Misumisou and its bleak outlook on bullying and revenge

A girl has been bullied throughout her last year of school, before her graduation. She hopes to wait patiently until it ends. If only things were that easy.

There’s an ugly sense of realism in this manga if you look past the ridiculous and edgy violence.

A revenge manga that doesn’t glorify revenge is a revenge story done well. It’s frustrating, but it’s a reflection of real life. Is Misumisou exaggerated? Dramatised? Sure, a lot of the violence present feels unnecessary and too much at times, and the facial expressions of its characters only act to serve in its seemingly obnoxious edginess. Nevertheless, it’s in this exaggeration that accurately depicts the ugliness of revenge. It’s been shown time and time again that revenge doesn’t bring anything positive for the victim. It doesn’t rewind time nor does it resurrect the dead. It’s a temporarily satisfying feeling, and in this case, none of it was satisfying for the protagonist, Haruka.
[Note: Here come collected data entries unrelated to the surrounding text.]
(* ===== verification/SharedDeployment.v ===== *)
(** The deployment of the shared distribution: vestibulum-cdk
    [shared-distribution-identity/identity.ts], [triggers.ts],
    [admin-lambda.ts] and [reconciler.ts].

    The construct checks its properties, chooses the triggers of the pool, and
    gives every function a bundle, an environment and a role. As in
    [Deployment], the handlers are run under what they are given: those of
    [TenantAdmin] and [TenantTriggers], and the single-tenant ones of
    [PreSignup], [MagicLink] and [PreToken], which is what the bundles of the
    triggers hold. *)

From S2P Require Import Prelude JsString Prog SignIn PreSignup MagicLink Deployment.
From S2P Require TenantAdmin TenantHost TenantTriggers TtlCache PreToken EdgeCheck CdkRules CdkProps AuthEndpoints.
From Stdlib Require Import Ascii.

#[local] Open Scope js_scope.
#[local] Open Scope string_scope.
#[local] Open Scope Z_scope.

Module SharedDeployment.
Import Deployment.

(** ** identity.ts: properties *)

(** [Duration]s are in milliseconds; a conversion to a coarser unit throws when
    something would be lost. *)
Definition toMinutes (ms : Z) : option Z := if ms mod 60000 =? 0 then Some (ms / 60000) else None.
Definition toSeconds (ms : Z) : option Z := if ms mod 1000 =? 0 then Some (ms / 1000) else None.
Definition minutes (n : Z) : Z := n * 60000.

(** A regular expression is its source and its flags; functions of the consumer
    are their ARNs; [adminAllowedOrigins] is [adminFunctionUrlCors.allowedOrigins].
    What is only kept for reading (the cookie lifetime, the metrics flag, the
    topic) and the keys of the tables are left out. *)
Record SharedDistributionIdentityProps := {
  tenantSubdomainParent : string; sesIdentitySender : string; hostedZone : bool; existingWildcardCertificateArn : option string;
  certificateSubjectAlternativeNames : option (list string);
  tenantSubdomainPattern : option (string * string); reservedSubdomains : option (list string);
  idTokenValidity : option Z; jwksTtl : option Z;
  cloudFrontWebAclArn : option string; cognitoPoolWebAclArn : option string;
  adminAllowedOrigins : option (list string);
  p_preTokenGeneration : option string; p_postConfirmation : option string;
  costDosGuard : option (bool * option Z)
}.

Definition DEFAULT_TENANT_SUBDOMAIN_PATTERN : string * string := ("^[a-z][a-z0-9-]{1,62}[a-z0-9]$", "").

Definition DEFAULT_RESERVED_SUBDOMAINS : list string := ["admin"; "www"; "api"; "cdn"; "static"; "auth"; "mail"; "ftp"; "localhost"].

(** The functions of the construct. *)
Inductive function :=
| PreSignUp | CreateAuthChallenge | PreTokenGeneration | DefineAuthChallenge | VerifyAuthChallengeResponse
| AuthVerify | AuthSignout | Admin | Reconciler.

#[export] Instance function_eq_dec : EqDecision function.
Proof. solve_decision. Defined.

Inductive operation := PRE_SIGN_UP | CREATE_AUTH_CHALLENGE | PRE_TOKEN_GENERATION | DEFINE_AUTH_CHALLENGE | VERIFY_AUTH_CHALLENGE_RESPONSE | POST_CONFIRMATION.

#[export] Instance operation_eq_dec : EqDecision operation.
Proof. solve_decision. Defined.

Inductive trigger := BuiltIn (f : function) | Consumer (arn : string).

(** [UserPool.addTrigger], which refuses a second trigger of an operation. *)
Definition addTrigger (op : operation) (t : trigger) (pool : list (operation * trigger)) : option (list (operation * trigger)) :=
  if bool_decide (op ∈ map fst pool) then None else Some (pool ++ [(op, t)])%list.

Definition attachToUserPool (includeBuiltInPreTokenGeneration : bool) (pool : list (operation * trigger)) : option (list (operation * trigger)) :=
  pool ← addTrigger PRE_SIGN_UP (BuiltIn PreSignUp) pool;
  pool ← addTrigger CREATE_AUTH_CHALLENGE (BuiltIn CreateAuthChallenge) pool;
  pool ← (if includeBuiltInPreTokenGeneration then addTrigger PRE_TOKEN_GENERATION (BuiltIn PreTokenGeneration) pool else Some pool);
  pool ← addTrigger DEFINE_AUTH_CHALLENGE (BuiltIn DefineAuthChallenge) pool;
  addTrigger VERIFY_AUTH_CHALLENGE_RESPONSE (BuiltIn VerifyAuthChallengeResponse) pool.

Definition add_optional (op : operation) (arn : option string) (pool : list (operation * trigger)) : option (list (operation * trigger)) :=
  match arn with Some a => addTrigger op (Consumer a) pool | None => Some pool end.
Rensuke Oshikiri creates an ugly and tragic story of Haruka, bullied and pushed to the brink of her sanity. She doesn’t feel anything besides pain. Even when the revenge portion of this story begins, it’s nothing but hurt. The seemingly low quality art style greatly emphasises this feeling, depicting a bleak and fleeting environment. The setting, a town with a decreasing population, work to visualise the emptiness and meaningless view of life. Misumisou is anything but happy.

Haruka is a victim, and so is everyone else to a certain degree. Every one of the bullies get their own tragic backstory that works to effectively create a moral standstill between them and the victim. When they get their just karma, it never feels fulfilling, and Oshikiri conveys this feeling well through Haruka’s unfazed and unsatisfied mannerism. Bullying is something anyone can relate to, whether it be physically or verbally, and while Misimisou seems like a fantasy compared to everyday real life, it’s not a stretch to say that it CAN happen. Maybe not in a fictionalized manga, but there’s a reason school shootings exist and a lack of action from the school system only enables this pattern of tragedy.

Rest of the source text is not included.